When fuel was cheap, small RJs made more sense despite their high fuel burn per available seat mile. In 1998-99, jet fuel averaged about $0.55/gal. So far in 2011, jet fuel has averaged over $3/gal, its highest annual average price in history (in nominal terms, not necessarily in real terms).

So fuel guzzling small RJs were acceptable 10-15 years ago when fuel was nearly free and mainline employees were a lot more expensive (before their bankruptcies and employee wage concessions). Now, on the other hand, mainline employees are much less expensive than they used to be and fuel is more than five times more expensive than 10-15 years ago. Small RJs will continue to be phased out if fuel stays where it is or goes higher, and large jets will slowly make a return. For some cities, that will mean a return of mainline planes but with fewer frequencies.

3Cforme Nov 27, 11 4:04 pm


Originally Posted by GYEWorldTraveler (Post 17523161)
Most markets that see CRJ service could never fill a 160 seat MD90 making it impossible to see the numbers that are listed... I think DL will stick with connection carriers and save quite a bit of money.

This movement has been underway for years, with some disclosure of financials. See slide #24 in the December 2010 investor presentation. ATL-DAB was 7x (CR7, IIRC) that went to 4x MD-88, now 3x MD-88 + 1x 757.

http://images.delta.com.edgesuite.ne...lor_recons.pdf

RobertS975 Nov 27, 11 4:11 pm


Originally Posted by FWAAA (Post 17523203)
Small RJs will continue to be phased out if fuel stays where it is or goes higher, and large jets will slowly make a return.
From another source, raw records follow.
(** The payment of a completed order, in whichever asset. *)
Lemma payment_view o id (fee : Z) s r s' : fee_ok o ->
  match payment_asset o with
  | Native => let! reserved := pay_native cfg o id in ret (reserved, true)
  | ShoppingBalance => ret (0, true)
  | EntityToken => let! fee_paid := pay_tokens o id fee in ret (0, fee_paid)
  end s = (r, s') ->
  exists v' f', view id s' = mkView (Orders s !! id) v' f' (failed id s) /\
    match r with
    | Ok _ => paid_out o (v_amount (view id s)) v' (v_frozen (view id s)) f'
    | Err _ => half_paid o (v_amount (view id s)) v' (v_frozen (view id s)) f'
    end.
Proof.
  intros Hfee. unfold paid_out, half_paid. destruct (payment_asset o) eqn:Ha; intros Hr.
  - destruct r as [p | e].
    + apply bind_Ok in Hr as (n & s1 & K1 & Hr). apply ret_inv in Hr as [_ ->].
      apply pay_native_view in K1; [| done..]. unfold paid_out in K1. by rewrite Ha in K1.
    + apply bind_Err in Hr as [K1 | (? & ? & _ & ?)]; [| done].
      apply pay_native_view in K1; [| done..]. unfold half_paid in K1. by rewrite Ha in K1.
  - assert (view id s' = view id s) as ->.
    { destruct r as [p | e].
      - apply bind_Ok in Hr as (n & s1 & K1 & Hr). apply ret_inv in Hr as [_ ->]. by eapply tokens_view.
      - apply bind_Err in Hr as [K1 | (? & ? & _ & ?)]; [| done]. by eapply tokens_view. }
    eexists _, _. split; [reflexivity |]. by destruct r.
  - apply ret_inv in Hr as [-> ->]. eexists _, _. split; [reflexivity |]. done.
Qed.


Lemma complete_Ok env id o s u s' : fee_ok o -> do_complete_order cfg env id o s = (Ok u, s') -> Orders s !! id = Some o ->
  exists v' f', view id s' = mkView (Some (o <| status := Completed |> <| completed_at := Some (block_number env) |>)) v' f' (failed id s) /\
    paid_out o (v_amount (view id s)) v' (v_frozen (view id s)) f'.
Proof.
  intros Hfee. unfold do_complete_order, ask. intros (fee & s0 & [= <- <-] & Hr)%bind_Ok Ho.
  apply bind_Ok in Hr as ([reserved fee_paid] & s1 & K1 & Hr). apply payment_view in K1 as (v' & f' & K1 & Hp); [| done].
  apply bind_Ok in Hr as (? & s2 & K2 & Hr).
  eapply update_view in K2; [| injection K1 as K1 _ _ _; by rewrite K1].
  exists v', f'. split; [| exact Hp]. trans (view id s2); [| rewrite K2, K1; reflexivity].
  revert Hr. match goal with |- ?m s2 = _ -> _ => assert (framed (view id) m) as Hq by view_tac end. apply Hq.
Qed.

Lemma complete_Err env id o s e s' : fee_ok o -> do_complete_order cfg env id o s = (Err e, s') ->
  exists v' f', view id s' = mkView (Orders s !! id) v' f' (failed id s) /\
    half_paid o (v_amount (view id s)) v' (v_frozen (view id s)) f'.
Proof.
  intros Hfee. unfold do_complete_order, ask. intros [Hr | (fee & s0 & [= <- <-] & Hr)]%bind_Err; [done |].
  apply bind_Err in Hr as [K1 | ([reserved fee_paid] & s1 & K1 & Hr)].
  - by apply payment_view in K1.
  - exfalso. revert Hr. match goal with |- ?m s1 = _ -> _ => assert (total m) as Ht by (cbv zeta; total_ops) end.
    intros Hr. by eapply total_Err.
Qed.

(** ** Calls move the orders they concern *)

Definition fees_ok s : Prop := map_Forall (fun _ o => fee_ok o) (Orders s).

(** A successful run, from a state that holds the order [o], moves it. *)
Definition moved {A} id (o : Order) (m : M (State X) (DispatchError Error) A) : Prop :=
  forall s a s', m s = (Ok a, s') -> Orders s !! id = Some o -> fee_ok o -> rtc move (view id s) (view id s').

(** The same from any state. *)
Definition moves {A} id (m : M (State X) (DispatchError Error) A) : Prop :=
  forall s a s', m s = (Ok a, s') -> fees_ok s -> rtc move (view id s) (view id s').

Lemma moves_framed {A} id (m : M (State X) (DispatchError Error) A) : framed (view id) m -> moves id m.
Proof. intros Hm s a s' Hr _. rewrite (Hm _ _ _ Hr). done. Qed.

Lemma moves_get {A} id (k : Order -> M (State X) (DispatchError Error) A) :
  (forall o, moved id o (k o)) -> moves id (bind (get_order id) k).
Proof.
  intros Hk s a s' Hr Hfees. unfold get_order in Hr. m_inv.
  match goal with Ho : Orders _ !! _ = Some _ |- _ => pose proof (Hfees _ _ Ho); by eapply Hk end.
Qed.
For some cities, that will mean a return of mainline planes but with fewer frequencies.

And unfortunately, this may also mean that more and more smaller stations lose service altogether!

MSPeconomist Nov 27, 11 4:22 pm


Originally Posted by RobertS975 (Post 17523267)
And unfortunately, this may also mean that more and more smaller stations lose service altogether!

I think we will continue to see some really small planes, sometimes pretty empty, on government subsidized routes.